- Directions
Write out exactly the lines of the entries below, from the first through the line containing "(** The parser", and nothing beyond them.

[Records excerpted from a collection]
·····
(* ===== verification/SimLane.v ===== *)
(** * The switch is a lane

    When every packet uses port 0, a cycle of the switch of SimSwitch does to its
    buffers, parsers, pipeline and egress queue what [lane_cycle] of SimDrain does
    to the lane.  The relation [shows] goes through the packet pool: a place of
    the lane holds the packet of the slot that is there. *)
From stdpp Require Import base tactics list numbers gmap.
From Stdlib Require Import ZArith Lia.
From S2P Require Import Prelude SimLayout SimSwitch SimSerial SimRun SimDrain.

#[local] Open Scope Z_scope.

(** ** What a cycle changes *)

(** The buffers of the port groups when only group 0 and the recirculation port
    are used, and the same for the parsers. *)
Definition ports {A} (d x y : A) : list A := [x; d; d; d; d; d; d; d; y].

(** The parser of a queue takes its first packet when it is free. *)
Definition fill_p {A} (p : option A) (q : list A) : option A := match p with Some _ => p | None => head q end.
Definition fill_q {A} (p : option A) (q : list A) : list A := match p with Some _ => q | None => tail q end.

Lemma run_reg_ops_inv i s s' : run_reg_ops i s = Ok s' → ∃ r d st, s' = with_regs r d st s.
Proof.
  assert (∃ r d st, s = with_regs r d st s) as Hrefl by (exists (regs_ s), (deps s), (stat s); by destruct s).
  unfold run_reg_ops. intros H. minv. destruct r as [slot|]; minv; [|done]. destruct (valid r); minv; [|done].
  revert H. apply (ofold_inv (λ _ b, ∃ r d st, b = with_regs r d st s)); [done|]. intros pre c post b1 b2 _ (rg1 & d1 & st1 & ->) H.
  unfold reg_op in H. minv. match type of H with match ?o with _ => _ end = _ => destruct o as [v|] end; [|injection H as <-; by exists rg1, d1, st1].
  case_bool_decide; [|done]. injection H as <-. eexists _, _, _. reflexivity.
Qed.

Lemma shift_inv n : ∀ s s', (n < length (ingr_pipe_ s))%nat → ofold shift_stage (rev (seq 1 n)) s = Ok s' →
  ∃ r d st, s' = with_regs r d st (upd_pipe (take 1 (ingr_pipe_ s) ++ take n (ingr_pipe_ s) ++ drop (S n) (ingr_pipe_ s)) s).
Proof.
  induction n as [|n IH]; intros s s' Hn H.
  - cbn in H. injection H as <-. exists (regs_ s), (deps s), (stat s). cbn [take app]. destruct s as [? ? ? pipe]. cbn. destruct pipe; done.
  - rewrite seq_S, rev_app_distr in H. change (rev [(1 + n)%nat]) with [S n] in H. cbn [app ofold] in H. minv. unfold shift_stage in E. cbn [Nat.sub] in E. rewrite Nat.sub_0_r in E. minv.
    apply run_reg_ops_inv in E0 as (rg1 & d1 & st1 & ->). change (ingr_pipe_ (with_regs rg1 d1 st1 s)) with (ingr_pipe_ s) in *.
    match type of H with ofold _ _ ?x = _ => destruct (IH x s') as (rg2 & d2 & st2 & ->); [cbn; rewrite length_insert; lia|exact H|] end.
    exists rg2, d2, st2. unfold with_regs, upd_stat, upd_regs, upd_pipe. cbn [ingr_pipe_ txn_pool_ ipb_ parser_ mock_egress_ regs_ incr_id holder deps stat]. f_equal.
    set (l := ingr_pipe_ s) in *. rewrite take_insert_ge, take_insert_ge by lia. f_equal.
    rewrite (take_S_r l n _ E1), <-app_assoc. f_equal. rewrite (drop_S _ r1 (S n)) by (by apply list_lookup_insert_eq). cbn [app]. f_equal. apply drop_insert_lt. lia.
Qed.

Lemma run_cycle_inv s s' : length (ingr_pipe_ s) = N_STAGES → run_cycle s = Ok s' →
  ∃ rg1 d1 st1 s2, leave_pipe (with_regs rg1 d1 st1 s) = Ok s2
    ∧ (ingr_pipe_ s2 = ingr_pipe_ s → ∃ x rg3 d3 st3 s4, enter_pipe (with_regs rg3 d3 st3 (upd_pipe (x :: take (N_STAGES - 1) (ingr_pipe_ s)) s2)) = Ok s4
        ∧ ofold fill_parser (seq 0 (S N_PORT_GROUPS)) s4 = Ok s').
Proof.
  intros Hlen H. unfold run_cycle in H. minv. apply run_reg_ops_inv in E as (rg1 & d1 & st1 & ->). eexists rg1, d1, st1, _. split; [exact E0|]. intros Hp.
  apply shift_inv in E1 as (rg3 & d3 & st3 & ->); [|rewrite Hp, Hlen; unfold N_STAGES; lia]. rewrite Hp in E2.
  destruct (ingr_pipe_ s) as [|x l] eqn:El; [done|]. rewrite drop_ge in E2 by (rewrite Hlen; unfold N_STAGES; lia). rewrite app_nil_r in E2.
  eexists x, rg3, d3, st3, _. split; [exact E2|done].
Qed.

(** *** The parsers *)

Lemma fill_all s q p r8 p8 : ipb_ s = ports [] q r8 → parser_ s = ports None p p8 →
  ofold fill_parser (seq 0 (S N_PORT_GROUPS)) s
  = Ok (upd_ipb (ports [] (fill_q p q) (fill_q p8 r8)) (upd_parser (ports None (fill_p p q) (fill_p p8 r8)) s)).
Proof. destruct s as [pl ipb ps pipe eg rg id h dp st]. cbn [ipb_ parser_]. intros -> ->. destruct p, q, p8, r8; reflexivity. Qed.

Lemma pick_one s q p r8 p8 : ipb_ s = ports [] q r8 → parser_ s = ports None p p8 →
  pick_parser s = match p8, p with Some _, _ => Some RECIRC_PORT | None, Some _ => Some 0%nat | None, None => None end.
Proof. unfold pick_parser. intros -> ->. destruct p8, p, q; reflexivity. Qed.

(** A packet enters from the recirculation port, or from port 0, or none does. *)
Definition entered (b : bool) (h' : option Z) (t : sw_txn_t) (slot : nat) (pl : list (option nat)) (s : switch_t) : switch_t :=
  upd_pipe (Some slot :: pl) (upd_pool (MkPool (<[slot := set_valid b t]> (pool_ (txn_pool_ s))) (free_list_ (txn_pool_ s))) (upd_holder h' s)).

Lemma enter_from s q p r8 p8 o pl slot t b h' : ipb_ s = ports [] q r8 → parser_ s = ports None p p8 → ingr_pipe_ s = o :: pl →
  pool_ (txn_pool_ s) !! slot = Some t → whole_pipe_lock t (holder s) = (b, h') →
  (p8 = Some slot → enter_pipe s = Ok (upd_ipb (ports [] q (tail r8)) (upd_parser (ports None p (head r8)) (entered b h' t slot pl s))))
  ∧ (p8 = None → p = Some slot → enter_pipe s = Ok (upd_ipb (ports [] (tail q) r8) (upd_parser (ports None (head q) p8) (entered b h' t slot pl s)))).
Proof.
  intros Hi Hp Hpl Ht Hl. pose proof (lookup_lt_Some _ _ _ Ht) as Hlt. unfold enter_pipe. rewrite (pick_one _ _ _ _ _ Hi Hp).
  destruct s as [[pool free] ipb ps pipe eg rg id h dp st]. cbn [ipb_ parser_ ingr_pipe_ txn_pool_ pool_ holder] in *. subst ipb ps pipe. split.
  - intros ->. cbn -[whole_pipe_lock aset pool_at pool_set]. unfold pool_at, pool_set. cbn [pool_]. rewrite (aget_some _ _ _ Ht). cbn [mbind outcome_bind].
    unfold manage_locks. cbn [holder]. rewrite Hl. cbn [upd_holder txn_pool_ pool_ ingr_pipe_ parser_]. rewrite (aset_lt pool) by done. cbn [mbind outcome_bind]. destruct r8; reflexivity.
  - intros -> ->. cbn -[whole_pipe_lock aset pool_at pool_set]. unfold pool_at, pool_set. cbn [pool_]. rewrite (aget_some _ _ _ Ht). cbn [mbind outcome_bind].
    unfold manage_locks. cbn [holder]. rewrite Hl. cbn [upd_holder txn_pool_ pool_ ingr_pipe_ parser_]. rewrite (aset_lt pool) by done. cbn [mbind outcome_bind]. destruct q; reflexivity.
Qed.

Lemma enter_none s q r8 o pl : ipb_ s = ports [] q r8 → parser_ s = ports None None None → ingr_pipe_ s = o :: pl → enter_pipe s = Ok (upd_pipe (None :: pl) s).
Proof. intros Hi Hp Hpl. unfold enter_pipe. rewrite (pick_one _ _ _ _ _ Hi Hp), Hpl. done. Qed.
·····
- Answer to the problem
(* ===== verification/SimLane.v ===== *)
(** * The switch is a lane

    When every packet uses port 0, a cycle of the switch of SimSwitch does to its
    buffers, parsers, pipeline and egress queue what [lane_cycle] of SimDrain does
    to the lane.  The relation [shows] goes through the packet pool: a place of
    the lane holds the packet of the slot that is there. *)
From stdpp Require Import base tactics list numbers gmap.
From Stdlib Require Import ZArith Lia.
From S2P Require Import Prelude SimLayout SimSwitch SimSerial SimRun SimDrain.

#[local] Open Scope Z_scope.

(** ** What a cycle changes *)

(** The buffers of the port groups when only group 0 and the recirculation port
    are used, and the same for the parsers. *)
Definition ports {A} (d x y : A) : list A := [x; d; d; d; d; d; d; d; y].

(** The parser of a queue takes its first packet when it is free. *)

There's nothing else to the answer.